The good, the bad and the mad

So I watched the interview about Covid vaccines (an hour and a quarter long) that Dad sent me. It’s on John Campbell’s YouTube channel. Angus Dalgleish, the professor of oncology whom Campbell interviewed, started off by raising what sounded like some good points about T-cell activation and boosters, but then he said this: “Covid only killed old people who would have died three months later anyway.” Ye gods. He’s one of those people. Lockdowns were “lunacy”. Anthony Fauci was “not very bright”; Chris Whitty and Patrick Vallance were “idiotic”. And so it went on. Supremely confident in his own views (never a “maybe” or an “I think”), but quick to criticise everyone else. I knew people like that back in my office days, and they were invariably nasty pieces of work whom I tried to have as little to do with as possible. I note that Dalgleish is an ardent Brexiter who stood as a UKIP candidate in the 2015 election. Nothing wrong with that of course, but it’s interesting how often anti-vax overlaps with that political outlook. Dalgleish did talk some sense about vitamin D at the end of the interview, even if he quoted an implausible statistic. Vitamin D is well known to boost your immunity against a lot more than just Covid, so in winter when we get little sun I take a tablet (2000 international units) every morning.

In the early days of the pandemic, when we were fumbling around in the dark, I watched Campbell’s channel religiously. While we were running around like headless chickens, his daily reports were a beacon of sanity. They were all the better for their lack of slickness. Then around the end of 2021 when the Covid situation had markedly improved, I stopped tuning in. Since then, his viewership has only grown, and his channel has become a haven for anti-vaxers judging by the comments. Campbell is doing rather nicely from his channel, and though he seems to be a principled man, he’s incentivised to feed his viewers red meat every other day rather than accurate information. On the BBC’s More or Less – a radio programme about statistics – they debunked a dangerously (and laughably) wrong statistic that Campbell gave about excess deaths caused by vaccines. Campbell took the video down, but the damage had been done by then. I often wish we could nuke YouTube and social media out of existence.

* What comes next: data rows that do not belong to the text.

(* ===== verification/WpaForge.v ===== *)
(** * A WPA (not RSN) session under forged frames

    rx_eapol_authentic of WpaRx.v is restricted to RSN.  This file shows that it
    has to be: with the protocol of WPA version 1, a message 3/4 whose flags claim
    encrypted key data but carry no Key MIC is processed with its key data as
    received, because both checks of wpa_sm_rx_eapol() that would drop it apply to
    RSN only.  Together with an unauthenticated message 1/4, which sets the ANonce,
    it hands a group key of the sender's choice to the driver. *)

From stdpp Require Import gmap.
From S2P Require Import Prelude WpaDefs WpaCommon Crypto CryptoDemo Rc4 AesWrap RsnIe KeyData WpaTypes Pmksa WpaDemo WpaSm WpaHandshake WpaOps WpaSession.

(** ** The session before the forgery *)

Definition demo_wpa_ie : bytes :=
  default [] (wpa_gen_wpa_ie_wpa 100 WPA_CIPHER_CCMP WPA_CIPHER_CCMP WPA_KEY_MGMT_PSK).

Definition wpa1_assoc : list (wpa_op (E := unit)) :=
  demo_assoc WPA_PROTO_WPA WPA_CIPHER_CCMP WPA_CIPHER_CCMP (Some demo_wpa_ie) None.

(** A message of WPA version 1 with Key Data. *)
Definition wpa1_frame (info key_len n : Z) (nonce data : bytes) : bytes :=
  ap_frame EAPOL_KEY_TYPE_WPA info key_len n nonce data.

Definition wpa1_msg_1 : bytes := wpa1_frame 0x008a 16 1 demo_anonce [].

Definition wpa1_waiting : option (wpa_sm unit) := demo_run (wpa1_assoc ++ [OpRxEapol demo_bssid wpa1_msg_1]).
Definition wpa1_ptk : wpa_ptk :=
  match wpa1_waiting with Some s => ap_ptk WPA_CIPHER_CCMP (snonce s) | None => ptk_zero end.

(** The 4-way handshake and the group key handshake, by the access point. *)
Definition wpa1_session : list (wpa_op (E := unit)) :=
  wpa1_assoc
  ++ [OpRxEapol demo_bssid wpa1_msg_1;
      OpRxEapol demo_bssid (ap_sign wpa1_ptk (wpa1_frame 0x01ca 16 2 demo_anonce demo_wpa_ie));
      OpRxEapol demo_bssid (ap_sign wpa1_ptk (wpa1_frame 0x0392 16 3 (replicate 32 0) (ap_wrap wpa1_ptk demo_gtk)))].

(** ** The forgery: neither frame has a Key MIC *)

Definition forged_gtk : bytes := replicate 16 0xee.
Definition forged_nonce : bytes := replicate 32 0x66.

Definition forged_msg_1 : bytes := wpa1_frame 0x008a 16 4 forged_nonce [].
Definition forged_msg_3 : bytes := wpa1_frame 0x108a 16 5 forged_nonce (demo_wpa_ie ++ gtk_kde 2 forged_gtk).

Definition unauthenticated (f : bytes) : bool := Z.land (key_info f) WPA_KEY_INFO_MIC =? 0.

Definition broadcast : bytes := replicate 6 0xff.

(** With the protocol WPA (version 1), two frames that carry no Key MIC, built
    without any key and sent after a complete session, make the supplicant hand the
    group key they contain to the driver; the replay counter of the session stays
    as it was and the state is again "completed". *)
Example wpa1_forged_group_key :
  unauthenticated forged_msg_1 = true /\ unauthenticated forged_msg_3 = true
  /\ match demo_run wpa1_session,
           demo_run (wpa1_session ++ [OpRxEapol demo_bssid forged_msg_1; OpRxEapol demo_bssid forged_msg_3]) with
     | Some s, Some s' =>
         set_keys (events (pm s)) = [(0, Some demo_bssid, key_of (tk wpa1_ptk) (tk_len wpa1_ptk)); (1, Some broadcast, demo_gtk)]
         /\ set_keys (events (pm s')) = set_keys (events (pm s)) ++ [(2, Some broadcast, forged_gtk)]
         /\ rx_replay_counter s' = rx_replay_counter s /\ ptk s' = ptk s
         /\ wpa_state s' = WPA_COMPLETED
     | _, _ => False
     end.
Proof. vm_compute. repeat split. Qed.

I’ve written before about people being criticised for being “mad” (Donald Trump and Boris Johnson, for example) when it’s not the madness that’s the problem. That’s always annoyed me; some of the most creative and most interesting people are a little bit mad, and it’s entirely possible to be mad without being a dangerous arsehole. Tom Crawford, the exceptional Oxford and Cambridge mathematician whose tattoos grow near-exponentially, is clearly a bit mad, but he’s a good guy with it. The world needs more people like him. Siouxsie Wiles, the UK-born, New Zealand-based microbiologist who was instrumental in handling the Covid pandemic, is another one. We need more people like her. Norvin Richards, the professor in the MIT linguistics lectures I watched, comes into that category too. You could even include Charlie Ottley, the guy who does the brilliant Flavours of Romania series on Netflix. Good mad people abound.

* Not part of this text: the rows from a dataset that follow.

(* ===== verification/WpaBigtk.v ===== *)
(** * The Beacon protection key across associations

    The supplicant installs a group key it already has only once: a key equal to
    the stored one is not given to the driver again.  The stored keys therefore
    have to be forgotten when the driver loses its keys.  This is done for the GTK
    and the IGTK, but not for the BIGTK. *)

From stdpp Require Import gmap.
From S2P Require Import Prelude WpaDefs WpaCommon Crypto CryptoDemo Rc4 AesWrap RsnIe KeyData WpaTypes Pmksa WpaDemo WpaSm WpaHandshake WpaOps WpaSession.

Section Bigtk.
Context {E : Type} `{EO : EapolOps E} `{ENV : WpaEnv} `{HM : Hmac}.

(** The key that was stored is recognised. *)
Lemma same_store_gtk g key len : 0 <= len <= zlen key -> same_gtk (store_gtk g key len) key len = true.
Proof.
  intros Hlen. unfold same_gtk, store_gtk. cbn [gtk_key gtk_key_len]. rewrite Z.eqb_refl. cbn [andb].
  apply bool_decide_eq_true. unfold key_of. apply take_overwrite'. rewrite length_take. unfold zlen in Hlen. lia.
Qed.

(** The stored keys after a disassociation and a new association. *)
Lemma reassociation_keys bss (s : wpa_sm E) :
  let s' := wpa_sm_notify_assoc bss (wpa_sm_notify_disassoc s) in
  gtk s' = gtk_zero /\ igtk s' = gtk_zero /\ bigtk s' = bigtk s
  /\ mgmt_group_cipher s' = mgmt_group_cipher s.
Proof. unfold wpa_sm_notify_disassoc. cbv zeta. destruct (bool_decide _); now split_and!. Qed.

(** C7. A BIGTK that was given to the driver is not given to it again in the next
    association, although the driver has dropped it: wpa_sm_notify_disassoc() and
    wpa_sm_notify_assoc() forget the GTK and the IGTK but keep the BIGTK, and
    wpa_supplicant_install_bigtk() skips a key equal to the stored one. *)
Theorem bigtk_not_reinstalled kde bss (s s1 : wpa_sm E) :
  let len := wpa_cipher_key_len (mgmt_group_cipher s) in
  len <= zlen (igtk_key kde) -> same_gtk (bigtk s) (igtk_key kde) len = false ->
  same_gtk (bigtk_wnm_sleep s) (igtk_key kde) len = false ->
  wpa_supplicant_install_bigtk kde false s = (0, s1) ->
  (exists ok, events (pm s1) = events (pm s)
     ++ [EvSetKey (wpa_cipher_to_alg (mgmt_group_cipher s)) (Some broadcast_ether_addr) (igtk_keyid kde) false
           (igtk_pn kde) (key_of (igtk_key kde) len) KEY_FLAG_GROUP_RX ok])
  /\ let s2 := wpa_sm_notify_assoc bss (wpa_sm_notify_disassoc s1) in
     gtk s2 = gtk_zero /\ igtk s2 = gtk_zero /\ wpa_supplicant_install_bigtk kde false s2 = (0, s2).
Proof.
  cbv zeta. set (len := wpa_cipher_key_len (mgmt_group_cipher s)). intros Hlen H1 H2.
  pose proof (wpa_cipher_key_len_range (mgmt_group_cipher s)) as Hr.
  unfold wpa_supplicant_install_bigtk at 1. cbv zeta. fold len. rewrite H1, H2. cbn [orb].
  destruct (_ || _); [discriminate|]. unfold wpa_sm_set_key, ask.
  destruct (negb _); [discriminate|]. intros [= <-]. split; [eexists; reflexivity|].
  match goal with |- context [wpa_sm_notify_disassoc ?t] => destruct (reassociation_keys bss t) as (G & I & B & M);
    assert (bigtk t = store_gtk (bigtk s) (igtk_key kde) len) as Hb by reflexivity;
    assert (mgmt_group_cipher t = mgmt_group_cipher s) as Hm by reflexivity;
    rewrite Hb in B; rewrite Hm in M; set (s2 := wpa_sm_notify_assoc bss (wpa_sm_notify_disassoc t)) in * end.
  clearbody s2. split; [exact G|]. split; [exact I|]. unfold wpa_supplicant_install_bigtk. cbv zeta.
  rewrite M, B. fold len. rewrite same_store_gtk by (unfold len in *; lia). reflexivity.
Qed.
End Bigtk.

(** A BIGTK KDE: key identifier 6, packet number 0 and the key. *)
Definition demo_bigtk_kde : bytes := [6; 0] ++ replicate 6 0 ++ replicate 16 0xb1.

Lemma bigtk_not_reinstalled_witness :
  match demo_run rsn_assoc with
  | Some s =>
      exists s1, wpa_supplicant_install_bigtk demo_bigtk_kde false s = (0, s1)
        /\ let s2 := wpa_sm_notify_assoc demo_bssid (wpa_sm_notify_disassoc s1) in
           wpa_supplicant_install_bigtk demo_bigtk_kde false s2 = (0, s2)
  | None => False
  end.
Proof.
  assert (match demo_run rsn_assoc with
          | Some s => let len := wpa_cipher_key_len (mgmt_group_cipher s) in
              (len <=? zlen (igtk_key demo_bigtk_kde), same_gtk (bigtk s) (igtk_key demo_bigtk_kde) len,
               same_gtk (bigtk_wnm_sleep s) (igtk_key demo_bigtk_kde) len,
               fst (wpa_supplicant_install_bigtk demo_bigtk_kde false s)) = (true, false, false, 0)
          | None => False end) as H by (vm_compute; reflexivity).
  destruct (demo_run rsn_assoc) as [s|]; [|exact H].
  destruct (wpa_supplicant_install_bigtk demo_bigtk_kde false s) as [r s1] eqn:Hr.
  injection H as H1 H2 H3 H4. cbn [fst] in H4. subst r. exists s1. split; [reflexivity|].
  exact (proj2 (proj2 (proj2 (@bigtk_not_reinstalled unit demo_world demo_bigtk_kde demo_bssid s s1
                               (proj1 (Z.leb_le _ _) H1) H2 H3 Hr)))).
Defined.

Last week I called up Elena, the lady who lives above me, on her 80th birthday. She’s still with her family in Canada – she’ll be back in mid-January. I can speak freely in Romanian with her; I wish I had more opportunities to do that. (Getting a car and visiting remote villages might help.) I’m still having Romanian lessons every Monday morning. In yesterday’s session we covered a ton of verbs, some of which are always used reflexively while others can be used either reflexively or non-reflexively with different meanings. The trick will be getting the chance to use them.